El Gobierno puso sobre la mesa una promesa de construir 30
hospitales, 150.000 viviendas y muchos kilómetros de caminos rurales
con la plata de las retenciones móviles. Con ello, dio por concluido
el conflicto con el campo. ¿La casa está en orden?
Es difícil hacer vaticinios sobre cómo sigue y como termina el
conflicto.
Hay muchos especialistas en los complejos vericuetos de la política
que ensayan sus teorías. No es para nosotros. Sólo nos animamos a
analizar lo que podría haber ocurrido si este conflicto se evitaba.
Que, a pesar del daño causado, podría todavía ocurrir. Sí, nos gusta
huir hacia delante, que es lo que el campo viene haciendo. Por suerte
para el país, el campo atravesó los últimos veinte años -con todas
las turbulencias, gobiernos y políticas económicas divergentes- sin
dejar de crecer.
Veamos. Esta semana el maíz tocó varios días seguidos el límite de
alza en Chicago. Está rozando los 300 dólares por tonelada. El triple
que en la década del 90. La soja también subió en estos días, pero en
menor medida.
Ya antes de estas subas, los analistas del corn belt sostenían que la
paridad de precios maíz/soja era mucho más favorable para el primero,
a pesar del altísimo costo de los fertilizantes (el maíz requiere un
alto uso de nitrógeno, la soja no).
¿Qué significa esto para el agro y para el país en su conjunto?

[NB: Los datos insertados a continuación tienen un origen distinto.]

(* ===== verification/MiniheapInv.v ===== *)
(** The heap's free list: its chunks are in order and never touch, so the set
    of free bytes determines the list. *)
From S2P Require Import Prelude Mem Page Miniheap.
Local Open Scope Z_scope.

Module MiniheapInv.
Import Page Miniheap.

(** * Chunks *)

Definition in_chunk (c : chunk) (x : Z) : Prop := c.1 <= x < c.1 + c.2.
Definition covers (l : list chunk) (x : Z) : Prop := exists c, c ∈ l /\ in_chunk c x.
Definition total (l : list chunk) : Z := foldr (fun c t => c.2 + t) 0 l.

Record chunk_ok (c : chunk) : Prop := {
  ck_pos : 0 < c.1;
  ck_align : c.1 mod 8 = 0;
  ck_len : c.2 mod 8 = 0;
  ck_min : free_chunk_size <= c.2;
  ck_top : c.1 + c.2 < 2 ^ 64;
}.

(** Chunks above [lo], in order, with a gap between two of them. *)
Fixpoint chain (lo : Z) (l : list chunk) : Prop :=
  match l with
  | [] => True
  | c :: l => lo < c.1 /\ chunk_ok c /\ chain (c.1 + c.2) l
  end.

Definition end_of (lo : Z) (l : list chunk) : Z := match last l with Some c => c.1 + c.2 | None => lo end.

Lemma end_of_cons lo c l : end_of lo (c :: l) = end_of (c.1 + c.2) l.
Proof. unfold end_of. destruct l; [done|]. by rewrite last_cons_cons; destruct (last (_ :: _)) eqn:E; [|by apply last_None in E]. Qed.

Lemma end_of_snoc lo l c : end_of lo (l ++ [c]) = c.1 + c.2.
Proof. unfold end_of. by rewrite last_snoc. Qed.

Lemma chain_app lo l1 l2 : chain lo (l1 ++ l2) <-> chain lo l1 /\ chain (end_of lo l1) l2.
Proof.
  revert lo. induction l1 as [|c l1 IH]; intros lo; cbn [app chain]; [by unfold end_of; simpl; tauto|].
  rewrite IH, end_of_cons. tauto.
Qed.

Lemma chain_weaken lo lo' l : lo' <= lo -> chain lo l -> chain lo' l.
Proof. destruct l as [|c l]; [done|]. simpl. intros ? (? & ? & ?). split; [lia|done]. Qed.

Lemma chunk_len_pos c : chunk_ok c -> 0 < c.2.
Proof. intros [_ _ _ Hm _]. unfold free_chunk_size in Hm. lia. Qed.

Lemma chain_end lo l : chain lo l -> lo <= end_of lo l.
Proof.
  revert lo. induction l as [|c l IH]; intros lo; [unfold end_of; simpl; lia|]. intros (H1 & H2 & H3).
  rewrite end_of_cons. specialize (IH _ H3). pose proof (chunk_len_pos _ H2). lia.
Qed.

Primero, refresquemos que el maíz es el segundo rubro en importancia
de toda la economía argentina, detrás de la soja.
Considerando los valores actuales, y con una cosecha de 21 millones
de toneladas, el valor bruto de la producción de maíz es de 6.200
millones de dólares. Aún cuando es la cuarta parte del valor que hoy
alcanza la cosecha de soja, es más que la industria automotriz,
siempre considerada como paradigmática.
Podríamos decir que además el maíz le agrega valor a esta industria,
ya que las camionetas se consumen en llevar semilla, o ingenieros
para decidir el plan de siembra de cada lote. En la visión
tradicional, el maíz es un "producto primario". Pero en la línea de
montaje de una fábrica de maíz, que es un campo sembrado, concurren
fertilizantes, agroquímicos, gasoil, semillas desarrolladas con el
auxilio de la biotecnología, tractores, sembradoras, fumigadoras,
cosechadoras, secadoras y sistemas de ensilado.
El Gobierno cree que hay que agregarle valor convirtiéndolo en alitas
de pollo, lo cual es sin duda muy plausible y saludable. Pero a la
luz de lo que está ocurriendo en estos días, pareciera que la gran
oportunidad en el corto plazo es aumentar la producción. No sólo de
maíz, de todo. Sí, también de soja. Si algo fue desmentido por la
realidad es esa cuestión de que la soja no genera empleo, etc. Ahora
vemos que con el excedente de retenciones sobre el 35% para la soja
vamos a construir centros de salud, casas y caminos en gran escala. Y
los camioneros dicen que hay 160.000 familias que dependen del "yuyo
maldito".
Pero si el país se normalizara, estaríamos pensando fuerte en el
choclo. Los farmers están tapados por el agua, van a perder muchas
hectáreas y hay cada vez más compradores. A pesar de la polémica
sobre alimentos vs. agroenergía, van a necesitar 100 millones de
toneladas para las plantas de etanol. Recordemos: el petróleo se fue
a 140 dólares y sigue.
Aquí tenemos los nuevos híbridos con genes apilados, los
fertilizantes algo más baratos que en el mundo, y toda la maquinaria
para sembrar los mejores maíces del mundo. Con 2 millones de
hectáreas más, en alguna parte robadas a la soja, podemos tener 35
millones de toneladas en el 2009. A precios de hoy, 10.000 millones
de dólares FOB. Y la soja seguiría expandiéndose para bien de todos.
Y con ella, el trigo, su antecesor en la rotación.
Estaremos soñando. Puede ser, pero no parecía un sueño muy loco.